Ausgebrannter Bagger

Ausgebrannter Bagger

Sie wussten, dass sie mehr tun mussten, also dachten sie gemeinsam darüber nach, wie sie Bauausrüstung langfristig betriebsunfähig machen konnten. Da sie keine Erfahrung mit Sabotage hatten, entschieden sie sich für Brandstiftung als Taktik für ihre erste Aktion. Sie verbrannten erfolgreich sechs Stück schwere Maschinerie, indem sie Brandsätze aus Benzin, Motorenöl und Lumpen in Kaffeedosen anzündeten.

Ausgebrannter Bagger

Ausgebrannter Bagger

Überirdischer Teil der DAPL an abgestelltem Ventil

Überirdischer Teil der DAPL an abgestelltem Ventil

Pipeline beschädigt durch Schweißbrenner

Pipeline beschädigt durch Schweißbrenner

Dann entschieden sie, dass sie die Fertigstellung am effektivsten behindern konnten, indem sie Leitungen beschädigten, die schon im Boden waren, und so den Konzern zwangen, Abschnitt um Abschnitt auszugraben und zu ersetzen. Sie erforschten, wie man Stahl beschädigt, und entschieden sich für Acetylen-Sauerstoff-Schweißbrenner, um Rohre an überirdischen zugedrehten Ventilen zu beschädigen. Nachdem sie sich die notwendige Ausrüstung zugelegt hatten, brannten sie zwischen März und Mai 2017 Löcher in Ventile überall in der Pipeline und griffen auf Brandstiftung zurück, als ihnen zeitweilig die Sauerstoff-Acetylen-Behälter ausgingen.

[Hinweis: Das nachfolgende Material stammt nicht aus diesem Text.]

(** What a successful status change reads and writes. *)
Lemma status_changed file environ now fault lost files id new_status reason expected supersedes answer files' event :
  set_status file environ now fault lost files id new_status reason expected supersedes = (Ok answer, files', event) →
  sound_store files → flat_str now = true →
  ∃ rq ty p p',
    id = JStr (rq_id rq) ∧ new_status = JStr (rq_status rq) ∧ expected = JInt (rq_revision rq) ∧ supersedes = jopt (rq_replacement rq) ∧
    memory_context file environ = Ok None ∧
    _find_note files id = Ok (ty, p) ∧ revision_of p = rq_revision rq ∧
    check_replacement files (rq_id rq) (rq_replacement rq) = Ok tt ∧
    _find_note files' id = Ok (ty, p') ∧
    (∀ f, f ∈ FRONTMATTER_FIELDS → f ≠ "evidence_refs" → dget f p' = redact_fields (primary_value now rq p f)) ∧
    (∀ r, rq_replacement rq = Some r → ∃ ty' q, _find_note files' (JStr r) = Ok (ty', q) ∧ rq_id rq ∈ strings_of (dget "supersedes" q)) ∧
    (∀ o, superseded_by_of p = Some o → rq_replacement rq ≠ Some o →
       ∃ ty' q, _find_note files' (JStr o) = Ok (ty', q) ∧ rq_id rq ∉ strings_of (dget "supersedes" q)) ∧
    (∀ k, k.2 ≠ rq_id rq → rq_replacement rq ≠ Some k.2 → superseded_by_of p ≠ Some k.2 → files' !! k = files !! k).
Proof.
  unfold set_status. intros Hcall (Htidy & Hac & _) Hnow.
  destruct (status_request _ _ _ _ _ _ _) as [rq|e] eqn:Erq; [|done].
  apply status_request_Ok in Erq as (Hid & -> & Hst & -> & -> & Hctx & Hrep & Hnone).
  destruct (apply_status now fault lost files rq) as [[r1 f1] ev1] eqn:Eapply. injection Hcall as -> -> _.
  assert (Hids : ∀ x, rq_replacement rq = Some x → is_note_id x) by (intros x Hx; by apply Hrep).
  assert (Hrself : rq_replacement rq ≠ Some (rq_id rq)) by (intros Hx; by destruct (Hrep _ Hx) as (_ & ? & _)).
  pose proof Eapply as Hout. apply apply_status_outcome in Hout; [|done..].
  unfold apply_status in Eapply. destruct (_updated_notes _ _ _ _ _ _) as [u|e] eqn:Eu; [|done].
  destruct (publish_updates fault lost files u) as [[us|e] f2] eqn:Ep; [|done]. injection Eapply as _ -> _.
  destruct (updated_notes_derived _ _ _ _ _ Htidy Hid Hids Hnow Hst _ _ Eu) as (Hnd & Hder & Hcheck & _).
  unfold _updated_notes in Eu. apply bind_Ok in Eu as ([ty p] & Hf & Eu). apply bind_Ok in Eu as ([] & Hrev%raise_if_Ok & Eu).
  apply bind_Ok in Eu as ([] & _ & Eu). apply bind_Ok in Eu as (u0 & Hg & <-%Ok_inj). bool_inv. cbn [snd] in *.
  pose proof (no_self_supersession _ _ _ _ Hac Hf) as Hself.
  destruct (publish_success _ _ _ _ _ _ Ep Hnd) as (_ & Hin & Hkeep).
  assert (Hdom : ∀ k, is_Some (files' !! k) ↔ is_Some (files !! k)) by (by destruct Hout as [->|(_ & ? & _)]).
  destruct (primary_after now files files' rq ty p u0 _ Hg Hself Hrself eq_refl Hder Hdom Hin Hkeep Hrev) as (p' & Hf' & Hvals).
  exists rq, ty, p, p'. do 3 (split; [done|]). split.
  { destruct (rq_replacement rq) as [x|] eqn:E; [by destruct (Hrep x eq_refl) as (_ & _ & -> & _)|by destruct (Hnone eq_refl) as [-> _]]. }
  do 6 (split; [done|]). split_and!.
  - intros x Hx. by eapply replacement_after.
  - intros o Ho Hne. by eapply old_after.
  - intros k H1 H2 H3. by eapply others_kept.
Qed.

(** C31. A successful status change is a compare-and-swap: no engagement is
    bound, the note was at the expected revision and its replacement, if any,
    verified and closing no cycle; afterwards the note has the requested
    status and replacement, the next revision and the clock's times, every
    other value as before but screened; the replacement lists it, a former
    replacement no longer does, and no other file changes. *)
Theorem status_change_exact file environ now fault lost files id new_status reason expected supersedes answer files' event :
  set_status file environ now fault lost files id new_status reason expected supersedes = (Ok answer, files', event) →
  sound_store files → flat_str now = true →
  ∃ rq ty p p',
    id = JStr (rq_id rq) ∧ new_status = JStr (rq_status rq) ∧ expected = JInt (rq_revision rq) ∧ supersedes = jopt (rq_replacement rq) ∧
    memory_context file environ = Ok None ∧
    _find_note files id = Ok (ty, p) ∧ revision_of p = rq_revision rq ∧
    check_replacement files (rq_id rq) (rq_replacement rq) = Ok tt ∧
    _find_note files' id = Ok (ty, p') ∧
    (∀ f, f ∈ FRONTMATTER_FIELDS → f ≠ "evidence_refs" → dget f p' = redact_fields (primary_value now rq p f)) ∧
    (∀ r, rq_replacement rq = Some r → ∃ ty' q, _find_note files' (JStr r) = Ok (ty', q) ∧ rq_id rq ∈ strings_of (dget "supersedes" q)) ∧
    (∀ o, superseded_by_of p = Some o → rq_replacement rq ≠ Some o →
       ∃ ty' q, _find_note files' (JStr o) = Ok (ty', q) ∧ rq_id rq ∉ strings_of (dget "supersedes" q)) ∧
    (∀ k, k.2 ≠ rq_id rq → rq_replacement rq ≠ Some k.2 → superseded_by_of p ≠ Some k.2 → files' !! k = files !! k).
Proof. apply status_changed. Qed.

Überirdischer Teil der DAPL an abgestelltem Ventil

Überirdischer Teil der DAPL an abgestelltem Ventil

Pipeline beschädigt durch Schweißbrenner

Pipeline beschädigt durch Schweißbrenner

Es ist bemerkenswert, dass sie kein vertieftes Wissen zum Thema hatten, als sie mit ihrer Ökosabotage begannen, und es trotzdem schafften, einen ausgeklügelten und effektiven siebenminütigen „Überfall“ an einer Baustelle nach der anderen durchzuführen, oft ohne vorherige Planung. Jessica beschrieb einen großen Teil ihrer Arbeit als „nachlässig“, wie sie und Ruby in ihrer Presseveröffentlichung schrieben:

In unseren besonderen Umständen lernten wir, dass vorheriges Auskundschaften oft unsere Fähigkeit, sich spontan ergebende Gelegenheiten wahrzunehmen, behinderte. Also kamen wir mit unseren Schweißbrennern und unserer Schutzkleidung und fanden viele Baustellen vor, wir orientierten uns am “Vibe” jeder Situation und entschieden uns, da und dort zu handeln, oft am helllichten Tag.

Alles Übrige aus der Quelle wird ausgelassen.